Open AccessCarcinoembryonic antigen (CEA) as a candidate prognostic marker of nonmucinous pneumonic adenocarcinoma (P-ADC) of the lung.
Author(s) -
Satoru Nakamura,
Minoru Fukuda
Publication year - 2019
Publication title -
journal of global oncology
Language(s) - English
Resource type - Journals
SCImago Journal Rank - 1.002
H-Index - 17
ISSN - 2378-9506
DOI - 10.1200/jgo.2019.5.suppl.28
Subject(s) - medicine , carcinoembryonic antigen , chemotherapy , adenocarcinoma , lung , stage (stratigraphy) , gastroenterology , oncology , radiology , cancer , paleontology , biology
28 Background: Serum level of CEA as a prognostic marker in NSCLC is well known.
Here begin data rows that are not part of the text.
Lemma accept_rel s a v lv : is_byte v -> lapic_rel s a -> lapic_rel (request v lv s) (accept_interrupt v lv a).
Proof.
  intros Hv H. unfold accept_interrupt, request. destruct H. rewrite lr_on0, Z.ltb_antisym. destruct (on s) eqn:Eo; cbn [negb orb andb]; [|split; try done; congruence].
  destruct (16 <=? v); cbn [negb]; [|split; try done; congruence].
  destruct lv; split; cbn [enabled tpr irr isr tmr eoi_callback eois on task requested level stack told set_irr set_tmr]; try done;
    try (by apply set_bit_ok); rewrite bits_set by done; congruence.
Qed.

Lemma deliver_rel s a : lapic_rel s a -> exists s', cpu_step s LDeliver (deliver a).1 s' /\ lapic_rel s' (deliver a).2.
Proof.
  intros H. pose proof (pending_spec s a H) as Hp. unfold deliver. destruct (get_pending_interrupt a) as [v|]; [|exists s; by split; [constructor|]].
  destruct Hp as [Hd Hb]. eexists. split; [by apply step_deliver|]. pose proof Hd as (Hv & _ & _ & Htop). destruct H.
  split; cbn [snd acknowledge_interrupt enabled tpr irr isr tmr eoi_callback eois on task requested level stack told set_irr set_isr]; try done.
  - by apply clear_bit_ok.
  - by apply set_bit_ok.
  - rewrite bits_clear by done. by rewrite lr_irr0.
  - rewrite bits_set by done. by rewrite lr_isr0.
  - constructor; [done|]. apply Forall_forall. intros u Hu. destruct (stack s) as [|w st]; [by apply not_elem_of_nil in Hu|].
    specialize (Htop w eq_refl). destruct (stack_head st w lr_nested0 u Hu). lia.
Qed.

Lemma eoi_rel s a value : lapic_rel s a -> exists s', cpu_step s (LWrite EOI value) None s' /\ lapic_rel s' (handle_eoi a).
Proof.
  intros H. unfold handle_eoi. rewrite (in_service_top s a H). destruct (stack s) as [|v st] eqn:E; cbn [head].
  { exists s. split; [by apply step_no_end|done]. }
  assert (is_byte v) as Hb by (apply (stack_bytes s a v H); rewrite E; apply list_elem_of_here).
  eexists. split; [by apply step_end|]. destruct H. rewrite E in *.
  assert (test_bit v (tmr a) = bool_decide (v ∈ level s)) as Hl.
  { rewrite <- lr_tmr0. destruct (test_bit v (tmr a)) eqn:Et; symmetry;
      [apply bool_decide_eq_true; by apply elem_of_bits|apply bool_decide_eq_false; intros [_ ?]%elem_of_bits; congruence]. }
  cbn [set_isr tmr eoi_callback]. rewrite Hl, lr_callback0. inversion lr_nested0 as [|? ? Hs Hf]; subst.
  assert (bits (clear_bit v (isr a)) = list_to_set st) as Hbits.
  { rewrite bits_clear, lr_isr0 by done. assert (v ∉ st) as Hn.
    { intros Hin. rewrite Forall_forall in Hf. specialize (Hf v Hin). cbn in Hf. lia. }
    cbn [list_to_set]. apply set_eq. intros u. rewrite elem_of_difference, elem_of_union, !elem_of_singleton, elem_of_list_to_set.
    split; [by intros [[->|?] ?]|]. intros Hu. split; [by right|]. by intros ->. }
  case_bool_decide; [rewrite decide_True by done|rewrite decide_False by done];
    (split; cbn [enabled tpr irr isr tmr eoi_callback eois on task requested level stack told set_isr call_eoi]; try done; try (by apply clear_bit_ok); congruence).
Qed.

(** Writes that do not touch the interrupt state. *)
Lemma other_rel s a offset value :
  offset <> EOI -> offset <> TPR -> offset <> SVR -> lapic_rel s a -> lapic_rel s (write offset value a).
Proof.
  intros H1 H2 H3 H. unfold write. rewrite (proj2 (Z.eqb_neq _ _) H1), (proj2 (Z.eqb_neq _ _) H2), (proj2 (Z.eqb_neq _ _) H3).
  assert (forall v b, lapic_rel s b -> lapic_rel s (handle_icr_write v b)) as Hicr.
  { intros v b Hb. unfold handle_icr_write. destruct (ipi_callback b); [|done]. destruct (shorthand_from_bits _); by destruct Hb. }
  repeat (match goal with |- context [if ?b then _ else _] => destruct b end; try (by destruct H)).
  apply Hicr. by destruct H.
Qed.

Lemma tick_rel s a : lapic_rel s a -> exists s', cpu_step s LTick None s' /\ lapic_rel s' (timer_tick a).
Proof.
  intros H. unfold timer_tick. cbv zeta. destruct (bool_decide _); [exists s; split; [constructor|done]|].
  destruct (timer_ccr a =? 0); [exists s; split; [constructor|done]|].
  assert (forall n b, lapic_rel s b -> lapic_rel s (set_timer_ccr n b)) as Hc by (intros n b Hb; by destruct Hb).
  assert (forall s n b, lapic_rel s b -> lapic_rel s (set_timer_ccr n b)) as Hc' by (intros s0 n b Hb; by destruct Hb).
  destruct (saturating_sub _ _ =? 0); [|exists s; split; [constructor|by apply Hc]].
  destruct (Z.land _ MASKED =? 0).
  - exists (request (trunc 8 (Z.land (lvt_timer a) VECTOR_MASK)) false s).
    assert (is_byte (trunc 8 (Z.land (lvt_timer a) VECTOR_MASK))) as Hb by by apply Z.mod_pos_bound. split; [by apply step_expire|].
    cbn [set_timer_ccr lvt_timer]. destruct (bool_decide _); [apply Hc'|]; apply accept_rel; by try apply Hc.
  - exists s. split; [constructor|]. destruct (bool_decide _); by repeat apply Hc.
Qed.

Lemma lop_rel s a o : lop_ok o -> lapic_rel s a -> exists s', cpu_step s o (apply_lop o a).1 s' /\ lapic_rel s' (apply_lop o a).2.
Proof.
  intros Ho H. destruct o as [v lv| |offset value|]; cbn [apply_lop fst snd].
  - eexists. split; [constructor|by apply accept_rel].
  - by apply deliver_rel.
  - destruct (decide (offset = EOI)) as [->|H1]; [by apply eoi_rel|].
    destruct (decide (offset = TPR)) as [->|H2].
    { eexists. split; [constructor|]. change (write TPR value a) with (set_tpr (Z.land value 0xFF) a). destruct H. split; try done.
      cbn [task]. change 0xFF with (Z.ones 8). rewrite Z.land_ones by lia. by apply Z.mod_pos_bound. }
    destruct (decide (offset = SVR)) as [->|H3].
    { eexists. split; [constructor|]. by destruct H. }
    exists s. split; [by constructor|by apply other_rel].
  - by apply tick_rel.
Qed.

(** C26: The controller keeps its promise: whatever is requested, written and ticked, and
    whenever the processor takes an interrupt, it takes exactly the one the promise
    allows; the interrupts in service nest with rising priority class, an end of
    interrupt ends the latest, and the ends of level-triggered vectors are told. *)
Theorem lapic_refines i os :
  Forall lop_ok os ->
  exists s, cpu_run (mkCpu false 0 ∅ ∅ [] []) os (apply_lops os (set_eoi_callback (lapic_new i))).1 s /\
    lapic_rel s (apply_lops os (set_eoi_callback (lapic_new i))).2.
Proof.
  assert (lapic_rel (mkCpu false 0 ∅ ∅ [] []) (set_eoi_callback (lapic_new i))) as H0.
  { split; try done; try apply bits_ok_zero; try apply bits_empty. constructor. }
  revert H0. generalize (mkCpu false 0 ∅ ∅ [] []), (set_eoi_callback (lapic_new i)). intros s a H Hos. revert s a H.
  induction Hos as [|o os Ho _ IH]; intros s a H; cbn [apply_lops].
  { exists s. split; [constructor|done]. }
  destruct (lop_rel s a o Ho H) as (s1 & Hs & H1). destruct (apply_lop o a) as [r a1]. cbn [fst snd] in *.
  destruct (IH s1 a1 H1) as (s2 & Hr & H2). destruct (apply_lops os a1) as [rs a2]. exists s2. split; [by econstructor|done].
Qed.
In patients with non-mucinous P-ADC, there were some paradoxical cases with high CEA, in spite of improved symptom and chest X-ray after chemotherapy including first-generation EGFR-TKI. Methods: We retrospectively comfirmed serum level of CEA of five patients, including four patients with non-mucinous P-ADC and one patient with mucinous P-ADC, between 2001-2007, all Japanese female without smoking history, 66-78 years old (mean 73.6 y.o.). All of them revealed abnormal pneumonic shadow on chest X-ray, and were diagnosed by TBLB or cytology. These cases were all stage IIIB or IV, and were applied to chemotherapy including first-generation EGFR-TKI. We had measured serum CEA as possible from initial diagnosis and pre or post chemotherapy including first-generation EGFR-TKI to death. OS were between 25~66 months with four patients of non-mucinous P-ADC, and 9 month with one patient of mucinous P-ADC. Other tumor marker such as CYFRA and Pro GRP were all almost normal range. Results: CEA of three patients with non-mucinous P-ADC was elevated according to worsened symptom and X-ray, and were all highly maintained or increased in spite of improved symptom and X-ray after chemotherapy including first-generation EGFR-TKI. CEA of one patient with non-mucinous P-ADC was normal range in initial diagnosis, and no more measured. She has got symptom free and improved chest X-ray after chemotherapy. In one patient with mucinous P-ADC, serum CEA was normal range, so no longer measured. This patient was no effective for chemotherapy, and was dead 9 month after the initial diagnosis. Number of cases was quite few, so further examination is favorable. Furthermore, All cases were exaggerated finally, they might be resistant to first-generation EGFR-TKI. Conclusions: In three patients with non-mucinous P-ADC of the lung, serum CEA was paradoxically highly maintained or elevated in spite of improved symptom and chest X-ray after chemotherapy including first-generation EGFR-TKI. Therefore, serum CEA is a candidate for useful prognostic marker of non-mucimous P-ADC of the lung.